Ryan Banze

Posted on Sep 12 • Edited on Oct 16

🎞️AI-Powered Shorts Generator: Building Automated Karaoke-Style Video Pipelines in Google Colab

#ai #python #contentcreation #machinelearning

Why Short-Form Video + AI Is the Future

In 2025, the short-form video is not just entertainment, it’s the only dominant communication medium.

From YouTube Shorts to TikTok to Instagram Reels, billions of daily views flow through highly engaging, bite-sized content.

But behind the scenes, creating even a single 30-second professional-quality video requires:

Storyboarding (what do we say?)
Scriptwriting (how do we say it?)
Narration/voiceover (recording, syncing)
Video sourcing or shooting
Editing + captioning
Music layering + final rendering

That’s hours of manual work. Now imagine doing this at the scale modern creators or startups require, dozens of videos per week.

Enter AI-powered video pipelines. By combining generative AI (Gemini, Mistral), open-source models (WhisperX), and developer tools (MoviePy, Colab, APIs), we can fully automate the workflow: from idea → to script → to captions → to final video.

This isn’t just a productivity hack.

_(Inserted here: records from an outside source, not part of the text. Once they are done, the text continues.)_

(* ===== verification/StorageMeter.v ===== *)
(** * The storage meter of the EVM

    [modules/evm/src/runner/storage_meter.rs], and the transactions of
    [modules/evm/src/runner/handler.rs] that create and finish meters.  Every
    frame of a call has a meter; the handler of a meter is the meter of the
    frame that called it, and that of the first frame is the pallet.  A meter
    borrows its handler mutably, so the meters of the frames that are running
    form a stack, and only its head is used. *)
From S2P Require Import Prelude Primitives Runtime.

Module U32.
Definition saturating_add (a b : Z) : Z := Z.min (a + b) U32_MAX.
Definition saturating_sub (a b : Z) : Z := Z.max (a - b) 0.
End U32.

(** [x as i32] of a [u32] *)
Definition as_i32 (x : Z) : Z := if x <? 2 ^ 31 then x else x - 2 ^ 32.

Class StorageMeterHandler (H : Type) := {
  reserve_storage : Z -> M DispatchError H unit;
  unreserve_storage : Z -> Z -> Z -> M DispatchError H unit;
  charge_storage : EvmAddress -> Z -> Z -> M DispatchError H unit;
  out_of_storage_error : H -> DispatchError }.

(** [handler] is what follows in the stack; [result] is [None] for [Ok(())]. *)
Record StorageMeter := mkMeter {
  sm_contract : EvmAddress;
  sm_limit : Z;
  sm_total_used : Z;
  sm_self_used : Z;
  sm_total_refunded : Z;
  sm_self_refunded : Z;
  sm_result : option DispatchError }.

Definition is_ok (m : StorageMeter) : bool := match sm_result m with None => true | Some _ => false end.

Definition available_storage (m : StorageMeter) : Z :=
  if is_ok m
  then U32.saturating_sub (U32.saturating_add (sm_limit m) (sm_total_refunded m)) (sm_total_used m)
  else 0.

Definition sm_used_storage (m : StorageMeter) : Z :=
  if sm_total_refunded m <? sm_total_used m
  then as_i32 (sm_total_used m - sm_total_refunded m)
  else - as_i32 (sm_total_refunded m - sm_total_used m).

Definition add_total_used (n : Z) (m : StorageMeter) : StorageMeter :=
  mkMeter (sm_contract m) (sm_limit m) (U32.saturating_add (sm_total_used m) n) (sm_self_used m)
    (sm_total_refunded m) (sm_self_refunded m) (sm_result m).
Definition add_total_refunded (n : Z) (m : StorageMeter) : StorageMeter :=
  mkMeter (sm_contract m) (sm_limit m) (sm_total_used m) (sm_self_used m)
    (U32.saturating_add (sm_total_refunded m) n) (sm_self_refunded m) (sm_result m).
Definition add_self_used (n : Z) (m : StorageMeter) : StorageMeter :=
  mkMeter (sm_contract m) (sm_limit m) (sm_total_used m) (U32.saturating_add (sm_self_used m) n)
    (sm_total_refunded m) (sm_self_refunded m) (sm_result m).
Definition add_self_refunded (n : Z) (m : StorageMeter) : StorageMeter :=
  mkMeter (sm_contract m) (sm_limit m) (sm_total_used m) (sm_self_used m)
    (sm_total_refunded m) (U32.saturating_add (sm_self_refunded m) n) (sm_result m).
Definition sub_used (n : Z) (m : StorageMeter) : StorageMeter :=
  mkMeter (sm_contract m) (sm_limit m) (U32.saturating_sub (sm_total_used m) n)
    (U32.saturating_sub (sm_self_used m) n)
    (sm_total_refunded m) (sm_self_refunded m) (sm_result m).

Section Meter.
Context {H : Type} `{Hdl : StorageMeterHandler H}.

(** The stack of meters over the pallet *)
Record Meters := mkMeters { stack : list StorageMeter; base : H }.

(** A call of the pallet as a handler *)
Definition on_base (f : M DispatchError H unit) : M DispatchError Meters unit := fun w =>
  let r := f (base w) in (r.1, mkMeters (stack w) r.2).

(** [handle] of [self]: nothing happens once the meter has failed. *)
Definition handle {A} (f : StorageMeter -> M DispatchError Meters A) : M DispatchError Meters A := fun w =>
  match stack w with
  | [] => (Panic, w)
  | m :: _ => match sm_result m with Some e => (Err e, w) | None => f m w end
  end.

(** Assign to the fields of [self] *)
Definition update_self (f : StorageMeter -> StorageMeter) : M DispatchError Meters unit :=
  modify (fun w => match stack w with m :: ms => mkMeters (f m :: ms) (base w) | [] => w end).

(** *** [impl StorageMeterHandler for StorageMeter]: the head of the stack, or
    the pallet when there is none, as a handler *)
Definition meter_reserve_storage (limit : Z) : M DispatchError Meters unit := fun w =>
  match stack w with [] => on_base (reserve_storage limit) w | _ :: _ => (Ok tt, w) end.
Definition meter_unreserve_storage (limit used refunded : Z) : M DispatchError Meters unit := fun w =>
  match stack w with [] => on_base (unreserve_storage limit used refunded) w | _ :: _ => (Ok tt, w) end.

Fixpoint charge_chain (ms : list StorageMeter) (contract : EvmAddress) (used refunded : Z) (h : H) :
    outcome DispatchError unit * (list StorageMeter * H) :=
  match ms with
  | [] => let r := charge_storage contract used refunded h in (r.1, ([], r.2))
  | m :: rest =>
      match sm_result m with
      | Some e => (Err e, (ms, h))
      | None =>
          let r := charge_chain rest contract used refunded h in
          (r.1, (add_total_used used (add_total_refunded refunded m) :: r.2.1, r.2.2))
      end
  end.
Definition meter_charge_storage (contract : EvmAddress) (used refunded : Z) :
    M DispatchError Meters unit := fun w =>
  let r := charge_chain (stack w) contract used refunded (base w) in
  (r.1, mkMeters r.2.1 r.2.2).
Definition meter_out_of_storage_error (w : Meters) : DispatchError :=
  match stack w with [] => out_of_storage_error (base w) | _ :: _ => Other "OutOfStorage" end.

#[export] Instance meter_handler : StorageMeterHandler Meters := {
  reserve_storage := meter_reserve_storage;
  unreserve_storage := meter_unreserve_storage;
  charge_storage := meter_charge_storage;
  out_of_storage_error := meter_out_of_storage_error }.

(** *** [impl StorageMeter] *)
Definition meter_new (contract : EvmAddress) (limit : Z) : M DispatchError Meters unit :=
  meter_reserve_storage limit;;
  modify (fun w => mkMeters (mkMeter contract limit 0 0 0 0 None :: stack w) (base w)).

Definition child_meter (contract : EvmAddress) : M DispatchError Meters unit :=
  handle (fun this => meter_new contract (available_storage this)).

Definition charge (storage : Z) : M DispatchError Meters unit :=
  handle (fun _ => update_self (fun this => add_self_used storage (add_total_used storage this))).

Definition uncharge (storage : Z) : M DispatchError Meters unit :=
  handle (fun _ => update_self (sub_used storage)).

Definition refund (storage : Z) : M DispatchError Meters unit :=
  handle (fun _ => update_self (fun this => add_self_refunded storage (add_total_refunded storage this))).

(** [finish(mut self)]: the meter is gone, whatever the result *)
Definition finish : M DispatchError Meters unit := fun w =>
  match stack w with
  | [] => (Panic, w)
  | this :: rest =>
      let handler := mkMeters rest (base w) in
      match sm_result this with
      | Some e => (Err e, handler)
      | None =>
          if sm_limit this <? U32.saturating_sub (sm_total_used this) (sm_total_refunded this)
          then (Err (meter_out_of_storage_error w), handler)
          else
            (meter_charge_storage (sm_contract this) (sm_self_used this) (sm_self_refunded this);;
             let new_limit :=
               U32.saturating_sub
                 (U32.saturating_sub
                   (U32.saturating_add (U32.saturating_add (sm_limit this) (sm_self_used this))
                     (sm_total_refunded this))
                   (sm_total_used this))
                 (sm_self_refunded this) in
             meter_unreserve_storage new_limit (sm_self_used this) (sm_self_refunded this)) handler
      end
  end.

(** *** [runner/handler.rs] *)
Inductive TransactionOutcome (R : Type) := Commit (r : R) | Rollback (r : R).

(** [run_sub_transaction]: storage is rolled back with the frame; the meters and
    what else of memory the closure changes ([X]) are not. *)
Definition drop_meter (w : Meters) : list StorageMeter := tail (stack w).
Definition run_sub_transaction {R X} (contract : EvmAddress)
    (f : X * Meters -> TransactionOutcome R * (X * Meters)) : M DispatchError (X * Meters) R := fun '(x, w) =>
  match child_meter contract w with
  | (Ok _, w1) =>
      match f (x, w1) with
      | (Commit _ r, (x2, w2)) =>
          match finish w2 with
          | (Ok _, w3) => (Ok r, (x2, w3))
          | (Err e, w3) => (Err e, (x2, mkMeters (stack w3) (base w)))
          | (Panic, w3) => (Panic, (x2, w3))
          end
      | (Rollback _ r, (x2, w2)) => (Ok r, (x2, mkMeters (drop_meter w2) (base w)))
      end
  | (Err e, w1) => (Err e, (x, mkMeters (stack w1) (base w)))
  | (Panic, w1) => (Panic, (x, w1))
  end.

(** [run_transaction]: the same with a meter of its own over the pallet *)
Definition run_transaction {R} (storage_limit : Z) (contract : EvmAddress)
    (f : Meters -> TransactionOutcome R * Meters) : M DispatchError H R := fun h =>
  match meter_new contract storage_limit (mkMeters [] h) with
  | (Ok _, w1) =>
      match f w1 with
      | (Commit _ r, w2) =>
          match finish w2 with
          | (Ok _, w3) => (Ok r, base w3)
          | (Err e, w3) => (Err e, h)
          | (Panic, w3) => (Panic, base w3)
          end
      | (Rollback _ r, w2) => (Ok r, h)
      end
  | (Err e, _) => (Err e, h)
  | (Panic, w1) => (Panic, base w1)
  end.
End Meter.
Arguments Meters : clear implicits.

(** ** What the frames of a call do

    A frame stores and clears slots and calls other contracts; it ends by
    committing or by rolling back.  An operation the meter refuses ends the
    frame, a call that fails does not. *)
Inductive frame_op :=
  | Charge (storage : Z)
  | Refund (storage : Z)
  | SubCall (contract : EvmAddress) (body : list frame_op) (commits : bool).

Section Frames.
Context {H : Type} `{Hdl : StorageMeterHandler H}.

(** The operations of a frame, given what each does *)
Section Body.
Context (run_op : frame_op -> M DispatchError (Meters H) unit) (commits : bool).
Fixpoint run_ops (l : list frame_op) (w : Meters H) : TransactionOutcome unit * Meters H :=
  match l with
  | [] => (if commits then Commit unit tt else Rollback unit tt, w)
  | op :: l =>
      match run_op op w with
      | (Ok _, w') => run_ops l w'
      | (_, w') => (Rollback unit tt, w')
      end
  end.
End Body.

Fixpoint run_op (op : frame_op) : M DispatchError (Meters H) unit :=
  match op with
  | Charge n => charge n
  | Refund n => refund n
  | SubCall contract body commits =>
      attempt (fun w =>
        let r := run_sub_transaction contract
          (fun '(_, w) => let r := run_ops run_op commits body w in (r.1, (tt, r.2))) (tt, w) in
        (r.1, r.2.2));;
      mret tt
  end.

Definition run_body : bool -> list frame_op -> Meters H -> TransactionOutcome unit * Meters H :=
  run_ops run_op.
End Frames.

(** ** The accounting a meter stands for

    A flat specification: what a frame uses itself, which frames finish, and
    which of their charges stay on chain. *)
Record usage := mkUsage { us_contract : EvmAddress; us_used : Z; us_refunded : Z }.

Definition op_used (op : frame_op) : Z := match op with Charge n => n | _ => 0 end.
Definition op_refunded (op : frame_op) : Z := match op with Refund n => n | _ => 0 end.
Definition self_usage (contract : EvmAddress) (l : list frame_op) : usage :=
  mkUsage contract (foldr (fun op acc => op_used op + acc) 0 l)
    (foldr (fun op acc => op_refunded op + acc) 0 l).

(** The frames that finish, in the order they do *)
Fixpoint op_finished (op : frame_op) : list usage :=
  match op with
  | SubCall contract body commits =>
      flat_map op_finished body ++ (if commits then [self_usage contract body] else [])
  | _ => []
  end.
Definition finished : list frame_op -> list usage := flat_map op_finished.

(** Those of them that no caller rolls back *)
Fixpoint op_committed (op : frame_op) : list usage :=
  match op with
  | SubCall contract body commits =>
      if commits then flat_map op_committed body ++ [self_usage contract body] else []
  | _ => []
  end.
Definition committed : list frame_op -> list usage := flat_map op_committed.

Definition total_of (f : usage -> Z) (l : list usage) : Z := foldr (fun u acc => f u + acc) 0 l.
Definition net (l : list usage) : Z := total_of us_used l - total_of us_refunded l.
(* ===== verification/NomineesElection.v ===== *)
(** * The election of nominees

    [modules/nominees-election/src/lib.rs]: token holders bond, nominate
    validators with what they have bonded, and unbond over eras; at every new
    era the nominees with the most votes are elected.  The file is a pallet of
    its own: its storage, the currency it locks and its constants. *)
From S2P Require Import Prelude Primitives Runtime.
From stdpp Require Import sorting.
#[local] Open Scope Z_scope.

Abbreviation EraIndex := Z.
Abbreviation NomineeId := N.

(** ** The ledger of an account *)
Record UnlockChunk := mkChunk { uc_value : Balance; uc_era : EraIndex }.
Record BondingLedger := mkLedger {
  bl_total : Balance;
  bl_active : Balance;
  bl_unlocking : list UnlockChunk }.
Definition BondingLedger_default : BondingLedger := mkLedger 0 0 [].

(** [consolidate_unlocked]: [retain] visits the chunks in order *)
Fixpoint retain_locked (current_era : EraIndex) (l : list UnlockChunk) (total : Balance) :
    list UnlockChunk * Balance :=
  match l with
  | [] => ([], total)
  | chunk :: l =>
      if current_era <? uc_era chunk
      then let r := retain_locked current_era l total in (chunk :: r.1, r.2)
      else retain_locked current_era l (U128.saturating_sub total (uc_value chunk))
  end.
Definition consolidate_unlocked (current_era : EraIndex) (self : BondingLedger) : BondingLedger :=
  let r := retain_locked current_era (bl_unlocking self) (bl_total self) in
  mkLedger r.2 (bl_active self) r.1.

(** [rebond]: the loop takes chunks from the end of the vector, so it runs over
    the reversed list. *)
Fixpoint rebond_loop (value : Balance) (rev_chunks : list UnlockChunk)
    (unlocking_balance active : Balance) : list UnlockChunk * Balance :=
  match rev_chunks with
  | [] => ([], active)
  | last :: rest =>
      if u128_wrapping_add unlocking_balance (uc_value last) <=? value
      then
        let unlocking_balance := u128_wrapping_add unlocking_balance (uc_value last) in
        let active := u128_wrapping_add active (uc_value last) in
        if value <=? unlocking_balance then (rest, active)
        else rebond_loop value rest unlocking_balance active
      else
        let diff := value - unlocking_balance in
        (mkChunk (uc_value last - diff) (uc_era last) :: rest, u128_wrapping_add active diff)
  end.
Definition ledger_rebond (value : Balance) (self : BondingLedger) : BondingLedger :=
  let r := rebond_loop value (reverse (bl_unlocking self)) 0 (bl_active self) in
  mkLedger (bl_total self) r.2 (reverse r.1).

(** ** The pallet *)
Class NomineesConfig := {
  NomCurrency : Type;
  nom_free_balance : NomCurrency -> AccountId -> Balance;
  nom_lock : NomCurrency -> AccountId -> Balance;
  nom_set_lock : AccountId -> Balance -> NomCurrency -> NomCurrency + DispatchError;
  nom_remove_lock : AccountId -> NomCurrency -> NomCurrency + DispatchError;
  MinBondThreshold : Balance;
  NomBondingDuration : EraIndex;
  NominateesCount : Z;
  MaxUnlockingChunks : Z;
  NomineeFilter : NomineeId -> bool;
  (* the order a storage map is iterated in *)
  votes_order : list (NomineeId * Balance) -> list (NomineeId * Balance) }.

(** Balances and constants are of their types, a lock can be set and removed
    and does not change balances, and iteration visits every entry once. *)
Class NomineesLaws `(NomineesConfig) := {
  nom_free_u128 c who : is_u128 (nom_free_balance c who);
  min_bond_u128 : is_u128 MinBondThreshold;
  bonding_duration_u32 : is_u32 NomBondingDuration;
  nominatees_u32 : is_u32 NominateesCount;
  max_chunks_u32 : is_u32 MaxUnlockingChunks;
  set_lock_ok who n c : exists c', nom_set_lock who n c = inl c' /\
    (forall x, nom_lock c' x = if (x =? who)%N then n else nom_lock c x) /\
    (forall x, nom_free_balance c' x = nom_free_balance c x);
  remove_lock_ok who c : exists c', nom_remove_lock who c = inl c' /\
    (forall x, nom_lock c' x = if (x =? who)%N then 0 else nom_lock c x) /\
    (forall x, nom_free_balance c' x = nom_free_balance c x);
  votes_order_permutation l : votes_order l ≡ₚ l }.

Section Pallet.
Context `{NomineesConfig}.

Record NomineesSt := mkNominees {
  Nominations : gmap AccountId (list NomineeId);
  Ledgers : gmap AccountId BondingLedger;
  Votes : gmap NomineeId Balance;
  Nominees : list NomineeId;
  CurrentEra : EraIndex;
  nom_currency : NomCurrency;
  nom_events : list (AccountId * Balance) }.

Abbreviation NM A := (M DispatchError NomineesSt A).

Definition nominations (who : AccountId) (s : NomineesSt) : list NomineeId :=
  default [] (Nominations s !! who).
Definition ledger (who : AccountId) (s : NomineesSt) : BondingLedger :=
  default BondingLedger_default (Ledgers s !! who).
Definition votes (n : NomineeId) (s : NomineesSt) : Balance := default 0 (Votes s !! n).

Definition set_nominations f (s : NomineesSt) :=
  mkNominees (f (Nominations s)) (Ledgers s) (Votes s) (Nominees s) (CurrentEra s) (nom_currency s) (nom_events s).
Definition set_ledgers f (s : NomineesSt) :=
  mkNominees (Nominations s) (f (Ledgers s)) (Votes s) (Nominees s) (CurrentEra s) (nom_currency s) (nom_events s).
Definition set_votes f (s : NomineesSt) :=
  mkNominees (Nominations s) (Ledgers s) (f (Votes s)) (Nominees s) (CurrentEra s) (nom_currency s) (nom_events s).
Definition set_nominees f (s : NomineesSt) :=
  mkNominees (Nominations s) (Ledgers s) (Votes s) (f (Nominees s)) (CurrentEra s) (nom_currency s) (nom_events s).
Definition set_current_era e (s : NomineesSt) :=
  mkNominees (Nominations s) (Ledgers s) (Votes s) (Nominees s) e (nom_currency s) (nom_events s).
Definition set_nom_currency c (s : NomineesSt) :=
  mkNominees (Nominations s) (Ledgers s) (Votes s) (Nominees s) (CurrentEra s) c (nom_events s).
Definition nom_deposit_event e (s : NomineesSt) :=
  mkNominees (Nominations s) (Ledgers s) (Votes s) (Nominees s) (CurrentEra s) (nom_currency s) (nom_events s ++ [e]).

Definition nom_ensure_signed (origin : Origin) : NM AccountId :=
  match origin with Signed who => mret who | _ => throw BadOrigin end.

(** A failing lock is logged and ignored. *)
Definition update_ledger (who : AccountId) (l : BondingLedger) : NM unit :=
  modify (fun s =>
    match nom_set_lock who (bl_total l) (nom_currency s) with
    | inl c => set_nom_currency c s
    | inr _ => s
    end);;
  modify (set_ledgers <[who := l]>).

Definition remove_ledger (who : AccountId) : NM unit :=
  modify (fun s =>
    match nom_remove_lock who (nom_currency s) with
    | inl c => set_nom_currency c s
    | inr _ => s
    end);;
  modify (set_ledgers (delete who));;
  modify (set_nominations (delete who)).

Definition mutate_votes (f : Balance -> Balance) (n : NomineeId) (s : NomineesSt) : NomineesSt :=
  set_votes <[n := f (votes n s)]> s.

Definition update_votes (old_active : Balance) (old_nominations : list NomineeId)
    (new_active : Balance) (new_nominations : list NomineeId) : NM unit :=
  modify (fun s =>
    if negb (old_active =? 0) && negb (bool_decide (old_nominations = []))
    then foldl (fun s account => mutate_votes (fun b => U128.saturating_sub b old_active) account s)
           s old_nominations
    else s);;
  modify (fun s =>
    if negb (new_active =? 0) && negb (bool_decide (new_nominations = []))
    then foldl (fun s account => mutate_votes (fun b => U128.saturating_add b new_active) account s)
           s new_nominations
    else s).

Definition nom_bond (origin : Origin) (amount : Balance) : NM unit := transactional (
  who ← nom_ensure_signed origin;
  l ← gets (ledger who);
  free_balance ← gets (fun s => nom_free_balance (nom_currency s) who);
  match U128.checked_sub free_balance (bl_total l) with
  | Some extra =>
      let extra := Z.min extra amount in
      let old_active := bl_active l in
      let active := u128_wrapping_add (bl_active l) extra in
      ensure (MinBondThreshold <=? active)
        (NomineesElectionE NomineesElectionError.BelowMinBondThreshold);;
      let total := u128_wrapping_add (bl_total l) extra in
      old_nominations ← gets (nominations who);
      update_votes old_active old_nominations active old_nominations;;
      update_ledger who (mkLedger total active (bl_unlocking l))
  | None => mret tt
  end).

Definition nom_unbond (origin : Origin) (amount : Balance) : NM unit := transactional (
  who ← nom_ensure_signed origin;
  l ← gets (ledger who);
  let amount := Z.min amount (bl_active l) in
  if negb (amount =? 0) then
    let old_active := bl_active l in
    let active := bl_active l - amount in
    ensure ((active =? 0) || (MinBondThreshold <=? active))
      (NomineesElectionE NomineesElectionError.BelowMinBondThreshold);;
    current_era ← gets CurrentEra;
    let era := u32_wrapping_add current_era NomBondingDuration in
    ensure (Z.of_nat (length (bl_unlocking l)) <? MaxUnlockingChunks)
      (NomineesElectionE NomineesElectionError.MaxUnlockChunksExceeded);;
    old_nominations ← gets (nominations who);
    update_votes old_active old_nominations active old_nominations;;
    update_ledger who (mkLedger (bl_total l) active (bl_unlocking l ++ [mkChunk amount era]))
  else mret tt).

Definition nom_rebond (origin : Origin) (amount : Balance) : NM unit := transactional (
  who ← nom_ensure_signed origin;
  l ← gets (ledger who);
  ensure (negb (bool_decide (length (bl_unlocking l) = 0%nat)))
    (NomineesElectionE NomineesElectionError.NoUnlockChunk);;
  let old_active := bl_active l in
  old_nominations ← gets (nominations who);
  let l := ledger_rebond amount l in
  update_votes old_active old_nominations (bl_active l) old_nominations;;
  update_ledger who l;;
  modify (nom_deposit_event (who, amount))).

Definition nom_withdraw_unbonded (origin : Origin) : NM unit := transactional (
  who ← nom_ensure_signed origin;
  l ← gets (ledger who);
  current_era ← gets CurrentEra;
  let l := consolidate_unlocked current_era l in
  if bool_decide (length (bl_unlocking l) = 0%nat) && (bl_active l =? 0)
  then remove_ledger who
  else update_ledger who l).

(** [Vec::dedup] removes consecutive repeated elements. *)
Fixpoint dedup (l : list NomineeId) : list NomineeId :=
  match l with
  | x :: ((y :: _) as l') => if (x =? y)%N then dedup l' else x :: dedup l'
  | _ => l
  end.

Definition nom_nominate (origin : Origin) (targets : list NomineeId) : NM unit := transactional (
  who ← nom_ensure_signed origin;
  ensure (negb (bool_decide (targets = [])))
    (NomineesElectionE NomineesElectionError.InvalidTargetsLength);;
  ensure (Z.of_nat (length targets) <=? NominateesCount)
    (NomineesElectionE NomineesElectionError.InvalidTargetsLength);;
  let bounded_targets := dedup (merge_sort N.le targets) in
  ensure (Z.of_nat (length bounded_targets) <=? NominateesCount)
    (NomineesElectionE NomineesElectionError.InvalidTargetsLength);;
  l ← gets (ledger who);
  ensure (negb (bl_total l =? 0)) (NomineesElectionE NomineesElectionError.NoBonded);;
  for_each (fun validator =>
    ensure (NomineeFilter validator) (NomineesElectionE NomineesElectionError.InvalidNominee))
    bounded_targets;;
  old_nominations ← gets (nominations who);
  old_active ← gets (fun s => bl_active (ledger who s));
  update_votes old_active old_nominations old_active bounded_targets;;
  modify (set_nominations <[who := bounded_targets]>)).

Definition nom_chill (origin : Origin) : NM unit := transactional (
  who ← nom_ensure_signed origin;
  old_nominations ← gets (nominations who);
  old_active ← gets (fun s => bl_active (ledger who s));
  update_votes old_active old_nominations 0 [];;
  modify (set_nominations (delete who))).

(** [sort_by(|a, b| b.1.cmp(&a.1))] is stable. *)
Fixpoint insert_voter (v : NomineeId * Balance) (l : list (NomineeId * Balance)) :
    list (NomineeId * Balance) :=
  match l with
  | [] => [v]
  | w :: l' => if w.2 <=? v.2 then v :: l else w :: insert_voter v l'
  end.
Definition sort_voters (l : list (NomineeId * Balance)) : list (NomineeId * Balance) :=
  foldr insert_voter [] l.

Definition rebalance : NM unit :=
  voters ← gets (fun s => votes_order (map_to_list (Votes s)));
  let voters := sort_voters voters in
  let new_nominees := map fst (take (Z.to_nat NominateesCount) voters) in
  modify (set_nominees (fun _ => new_nominees)).

Definition nom_on_new_era (era : EraIndex) : NM unit :=
  modify (set_current_era era);; rebalance.
End Pallet.
Arguments NomineesSt {_}.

It’s the blueprint for AI-native media factories—a future where anyone can generate branded, engaging, and personalized shorts at scale.

What Is the AI Shorts Generator?

The AI Shorts Generator is a Google Colab-based pipeline that:

Finds relevant stock clips via the Pexels API.
Uses Gemini 1.5 Flash to caption and describe the scene.
Writes matching narration scripts using Mistral 7B or Gemini.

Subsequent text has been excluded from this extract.